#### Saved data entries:
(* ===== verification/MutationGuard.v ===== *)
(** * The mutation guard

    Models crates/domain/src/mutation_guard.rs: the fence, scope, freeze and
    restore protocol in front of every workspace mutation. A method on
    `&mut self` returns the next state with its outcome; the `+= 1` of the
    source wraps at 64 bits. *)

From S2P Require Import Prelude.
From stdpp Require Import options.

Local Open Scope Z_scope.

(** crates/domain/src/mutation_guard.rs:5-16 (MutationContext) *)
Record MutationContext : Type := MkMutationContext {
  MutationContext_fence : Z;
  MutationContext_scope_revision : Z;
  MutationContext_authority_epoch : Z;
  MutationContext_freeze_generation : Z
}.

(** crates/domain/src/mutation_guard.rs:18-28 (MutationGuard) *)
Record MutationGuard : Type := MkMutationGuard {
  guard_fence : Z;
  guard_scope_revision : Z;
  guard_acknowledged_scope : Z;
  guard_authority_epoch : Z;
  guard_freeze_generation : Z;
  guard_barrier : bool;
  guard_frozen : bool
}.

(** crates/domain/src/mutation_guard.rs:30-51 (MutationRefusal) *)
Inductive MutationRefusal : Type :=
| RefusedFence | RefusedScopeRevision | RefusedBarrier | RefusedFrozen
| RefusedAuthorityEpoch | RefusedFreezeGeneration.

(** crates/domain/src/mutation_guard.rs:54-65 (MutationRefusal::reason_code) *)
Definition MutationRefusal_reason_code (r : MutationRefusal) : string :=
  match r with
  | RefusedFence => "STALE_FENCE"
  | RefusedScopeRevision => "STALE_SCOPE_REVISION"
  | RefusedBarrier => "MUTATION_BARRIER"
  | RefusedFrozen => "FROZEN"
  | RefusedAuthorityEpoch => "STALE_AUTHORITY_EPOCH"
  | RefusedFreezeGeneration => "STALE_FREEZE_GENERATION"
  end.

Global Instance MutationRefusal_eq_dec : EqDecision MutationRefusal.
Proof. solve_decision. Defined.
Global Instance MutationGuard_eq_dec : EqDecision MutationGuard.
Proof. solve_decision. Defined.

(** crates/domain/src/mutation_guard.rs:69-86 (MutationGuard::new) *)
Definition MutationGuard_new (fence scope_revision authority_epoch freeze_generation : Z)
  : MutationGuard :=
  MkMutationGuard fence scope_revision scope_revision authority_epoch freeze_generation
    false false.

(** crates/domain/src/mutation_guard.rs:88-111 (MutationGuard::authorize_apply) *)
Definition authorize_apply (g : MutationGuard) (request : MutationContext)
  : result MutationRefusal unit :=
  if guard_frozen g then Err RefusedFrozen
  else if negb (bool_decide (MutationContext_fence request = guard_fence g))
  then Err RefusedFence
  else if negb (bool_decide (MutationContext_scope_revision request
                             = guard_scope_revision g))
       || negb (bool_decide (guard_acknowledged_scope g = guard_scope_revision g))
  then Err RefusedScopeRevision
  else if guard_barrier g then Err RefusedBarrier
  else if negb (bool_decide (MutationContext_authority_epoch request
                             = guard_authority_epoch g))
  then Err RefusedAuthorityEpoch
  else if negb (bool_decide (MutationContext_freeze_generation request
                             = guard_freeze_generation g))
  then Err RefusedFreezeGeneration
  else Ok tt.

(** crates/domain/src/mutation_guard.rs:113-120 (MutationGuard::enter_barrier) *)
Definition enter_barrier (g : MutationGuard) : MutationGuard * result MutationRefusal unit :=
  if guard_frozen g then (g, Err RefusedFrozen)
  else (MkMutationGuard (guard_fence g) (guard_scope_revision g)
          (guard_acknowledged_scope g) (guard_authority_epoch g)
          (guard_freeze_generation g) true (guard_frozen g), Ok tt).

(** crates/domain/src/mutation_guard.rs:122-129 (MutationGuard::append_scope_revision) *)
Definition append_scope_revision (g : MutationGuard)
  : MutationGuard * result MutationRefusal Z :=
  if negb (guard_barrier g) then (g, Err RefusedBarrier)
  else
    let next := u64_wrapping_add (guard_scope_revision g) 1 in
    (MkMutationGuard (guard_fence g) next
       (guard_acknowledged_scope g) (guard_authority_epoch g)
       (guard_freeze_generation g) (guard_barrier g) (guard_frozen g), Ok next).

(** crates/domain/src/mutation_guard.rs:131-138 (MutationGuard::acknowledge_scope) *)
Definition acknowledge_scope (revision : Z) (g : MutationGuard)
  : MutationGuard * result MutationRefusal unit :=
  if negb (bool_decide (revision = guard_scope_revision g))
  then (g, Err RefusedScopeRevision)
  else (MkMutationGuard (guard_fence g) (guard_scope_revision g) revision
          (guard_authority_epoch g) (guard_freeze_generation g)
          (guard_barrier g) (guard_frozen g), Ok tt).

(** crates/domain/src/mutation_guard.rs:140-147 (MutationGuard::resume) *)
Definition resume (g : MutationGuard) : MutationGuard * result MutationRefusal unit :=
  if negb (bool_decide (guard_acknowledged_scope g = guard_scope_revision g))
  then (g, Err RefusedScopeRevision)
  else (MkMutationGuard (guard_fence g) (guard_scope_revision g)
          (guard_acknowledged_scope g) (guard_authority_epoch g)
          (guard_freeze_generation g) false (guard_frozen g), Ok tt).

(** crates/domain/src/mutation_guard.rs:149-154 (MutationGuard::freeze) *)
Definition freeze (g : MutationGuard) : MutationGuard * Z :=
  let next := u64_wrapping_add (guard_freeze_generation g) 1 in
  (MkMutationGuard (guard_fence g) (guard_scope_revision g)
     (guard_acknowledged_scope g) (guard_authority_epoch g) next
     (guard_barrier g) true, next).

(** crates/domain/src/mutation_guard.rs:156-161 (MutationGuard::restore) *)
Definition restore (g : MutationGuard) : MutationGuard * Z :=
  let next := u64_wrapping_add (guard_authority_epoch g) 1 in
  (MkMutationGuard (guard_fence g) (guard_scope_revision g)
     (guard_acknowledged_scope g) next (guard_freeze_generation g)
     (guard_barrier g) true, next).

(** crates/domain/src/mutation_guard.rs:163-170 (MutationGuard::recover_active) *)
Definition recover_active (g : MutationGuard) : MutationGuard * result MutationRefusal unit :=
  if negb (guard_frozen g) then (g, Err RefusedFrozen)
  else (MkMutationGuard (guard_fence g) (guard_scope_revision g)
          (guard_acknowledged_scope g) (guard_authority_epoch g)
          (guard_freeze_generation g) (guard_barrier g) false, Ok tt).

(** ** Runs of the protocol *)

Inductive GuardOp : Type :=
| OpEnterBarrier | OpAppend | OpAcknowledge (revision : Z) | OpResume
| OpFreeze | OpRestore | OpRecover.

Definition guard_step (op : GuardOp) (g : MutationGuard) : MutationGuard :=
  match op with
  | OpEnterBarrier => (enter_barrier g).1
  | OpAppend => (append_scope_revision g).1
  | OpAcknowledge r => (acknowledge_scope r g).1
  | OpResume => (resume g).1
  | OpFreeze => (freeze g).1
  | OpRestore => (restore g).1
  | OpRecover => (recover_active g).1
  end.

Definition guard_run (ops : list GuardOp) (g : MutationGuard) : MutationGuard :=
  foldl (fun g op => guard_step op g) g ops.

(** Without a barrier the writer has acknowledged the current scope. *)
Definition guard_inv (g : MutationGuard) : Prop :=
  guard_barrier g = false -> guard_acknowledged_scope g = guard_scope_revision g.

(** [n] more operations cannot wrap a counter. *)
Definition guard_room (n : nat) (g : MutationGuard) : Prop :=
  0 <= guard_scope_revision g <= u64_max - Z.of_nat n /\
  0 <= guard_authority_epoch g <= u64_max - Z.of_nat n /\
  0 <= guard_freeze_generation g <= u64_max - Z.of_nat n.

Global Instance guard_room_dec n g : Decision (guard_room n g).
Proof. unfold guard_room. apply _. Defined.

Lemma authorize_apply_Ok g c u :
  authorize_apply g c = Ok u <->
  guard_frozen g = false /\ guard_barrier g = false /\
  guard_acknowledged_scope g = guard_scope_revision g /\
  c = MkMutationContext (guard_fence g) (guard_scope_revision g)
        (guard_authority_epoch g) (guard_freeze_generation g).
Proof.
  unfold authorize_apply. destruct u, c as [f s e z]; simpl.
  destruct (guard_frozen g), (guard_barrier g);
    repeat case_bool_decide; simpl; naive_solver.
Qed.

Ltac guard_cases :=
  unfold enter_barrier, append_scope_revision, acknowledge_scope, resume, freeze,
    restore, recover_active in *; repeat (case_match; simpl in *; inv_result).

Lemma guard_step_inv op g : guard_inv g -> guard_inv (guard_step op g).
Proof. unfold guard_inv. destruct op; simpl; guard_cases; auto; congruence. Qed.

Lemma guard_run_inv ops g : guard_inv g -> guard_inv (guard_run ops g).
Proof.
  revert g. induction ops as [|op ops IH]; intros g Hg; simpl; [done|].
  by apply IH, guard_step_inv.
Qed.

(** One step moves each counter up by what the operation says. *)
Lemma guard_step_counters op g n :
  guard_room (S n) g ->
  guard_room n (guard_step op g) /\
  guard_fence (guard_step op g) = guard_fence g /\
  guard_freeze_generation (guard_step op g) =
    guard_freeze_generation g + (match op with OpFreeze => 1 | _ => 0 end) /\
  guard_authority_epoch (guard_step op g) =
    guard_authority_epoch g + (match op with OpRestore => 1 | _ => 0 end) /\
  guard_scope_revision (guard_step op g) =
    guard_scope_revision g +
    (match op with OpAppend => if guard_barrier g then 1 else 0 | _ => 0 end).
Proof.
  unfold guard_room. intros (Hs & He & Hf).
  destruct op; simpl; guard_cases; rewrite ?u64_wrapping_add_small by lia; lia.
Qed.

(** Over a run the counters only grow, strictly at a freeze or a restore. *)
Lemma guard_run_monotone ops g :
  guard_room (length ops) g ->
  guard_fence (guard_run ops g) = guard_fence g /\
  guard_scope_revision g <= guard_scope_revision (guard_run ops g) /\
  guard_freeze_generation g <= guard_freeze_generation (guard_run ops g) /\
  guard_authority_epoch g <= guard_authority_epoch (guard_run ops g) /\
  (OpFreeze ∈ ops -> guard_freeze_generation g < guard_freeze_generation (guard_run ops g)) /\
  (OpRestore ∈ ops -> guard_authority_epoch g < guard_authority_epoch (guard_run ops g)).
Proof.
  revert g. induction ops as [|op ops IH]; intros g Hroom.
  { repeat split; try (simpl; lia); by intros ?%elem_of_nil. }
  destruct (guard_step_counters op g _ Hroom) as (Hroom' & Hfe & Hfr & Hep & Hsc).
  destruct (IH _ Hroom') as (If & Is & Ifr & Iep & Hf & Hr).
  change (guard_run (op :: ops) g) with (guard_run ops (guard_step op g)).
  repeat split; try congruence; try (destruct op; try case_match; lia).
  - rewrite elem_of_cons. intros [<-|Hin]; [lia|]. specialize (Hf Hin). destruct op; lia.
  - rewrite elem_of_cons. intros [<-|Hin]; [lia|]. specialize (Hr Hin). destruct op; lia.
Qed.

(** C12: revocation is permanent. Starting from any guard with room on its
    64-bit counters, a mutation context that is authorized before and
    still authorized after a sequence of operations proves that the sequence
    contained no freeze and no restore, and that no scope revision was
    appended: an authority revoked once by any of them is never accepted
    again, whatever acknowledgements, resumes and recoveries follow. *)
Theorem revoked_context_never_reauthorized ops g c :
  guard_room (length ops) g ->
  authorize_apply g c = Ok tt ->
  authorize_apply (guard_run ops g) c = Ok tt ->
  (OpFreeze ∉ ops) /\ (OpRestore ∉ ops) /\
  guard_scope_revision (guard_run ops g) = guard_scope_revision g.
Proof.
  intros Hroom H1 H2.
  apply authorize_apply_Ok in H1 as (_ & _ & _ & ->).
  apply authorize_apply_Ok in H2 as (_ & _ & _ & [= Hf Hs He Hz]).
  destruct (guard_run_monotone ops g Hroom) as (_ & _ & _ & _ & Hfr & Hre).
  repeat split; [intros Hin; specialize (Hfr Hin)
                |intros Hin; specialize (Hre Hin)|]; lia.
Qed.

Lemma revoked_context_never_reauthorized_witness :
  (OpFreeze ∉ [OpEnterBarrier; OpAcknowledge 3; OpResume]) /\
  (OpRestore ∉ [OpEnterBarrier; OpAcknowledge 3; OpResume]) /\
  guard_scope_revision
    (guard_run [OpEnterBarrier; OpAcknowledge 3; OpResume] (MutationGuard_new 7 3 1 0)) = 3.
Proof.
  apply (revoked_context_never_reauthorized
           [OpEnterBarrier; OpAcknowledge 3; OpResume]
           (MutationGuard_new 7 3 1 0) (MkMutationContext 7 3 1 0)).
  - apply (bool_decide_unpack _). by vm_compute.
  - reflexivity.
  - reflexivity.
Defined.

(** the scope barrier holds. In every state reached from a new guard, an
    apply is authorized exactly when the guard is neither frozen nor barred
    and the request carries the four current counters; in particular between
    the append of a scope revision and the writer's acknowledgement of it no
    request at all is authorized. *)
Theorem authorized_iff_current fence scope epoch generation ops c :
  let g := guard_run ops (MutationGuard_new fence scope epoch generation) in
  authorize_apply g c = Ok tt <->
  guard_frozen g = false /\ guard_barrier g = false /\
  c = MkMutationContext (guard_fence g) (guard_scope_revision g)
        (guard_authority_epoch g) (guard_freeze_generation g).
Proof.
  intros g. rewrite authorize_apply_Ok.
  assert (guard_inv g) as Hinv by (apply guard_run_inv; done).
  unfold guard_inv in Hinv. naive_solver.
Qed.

#### To do:
Extract, please, the lines from the start of the entries above through the one with "(** crates/domain/src/mutation_guard.rs:30-51 (MutationRefusal)", both included, reproducing each exactly and adding nothing.

#### Task output:
(* ===== verification/MutationGuard.v ===== *)
(** * The mutation guard

    Models crates/domain/src/mutation_guard.rs: the fence, scope, freeze and
    restore protocol in front of every workspace mutation. A method on
    `&mut self` returns the next state with its outcome; the `+= 1` of the
    source wraps at 64 bits. *)

From S2P Require Import Prelude.
From stdpp Require Import options.

Local Open Scope Z_scope.

(** crates/domain/src/mutation_guard.rs:5-16 (MutationContext) *)
Record MutationContext : Type := MkMutationContext {
  MutationContext_fence : Z;
  MutationContext_scope_revision : Z;
  MutationContext_authority_epoch : Z;
  MutationContext_freeze_generation : Z
}.

(** crates/domain/src/mutation_guard.rs:18-28 (MutationGuard) *)
Record MutationGuard : Type := MkMutationGuard {
  guard_fence : Z;
  guard_scope_revision : Z;
  guard_acknowledged_scope : Z;
  guard_authority_epoch : Z;
  guard_freeze_generation : Z;
  guard_barrier : bool;
  guard_frozen : bool
}.

(** crates/domain/src/mutation_guard.rs:30-51 (MutationRefusal) *)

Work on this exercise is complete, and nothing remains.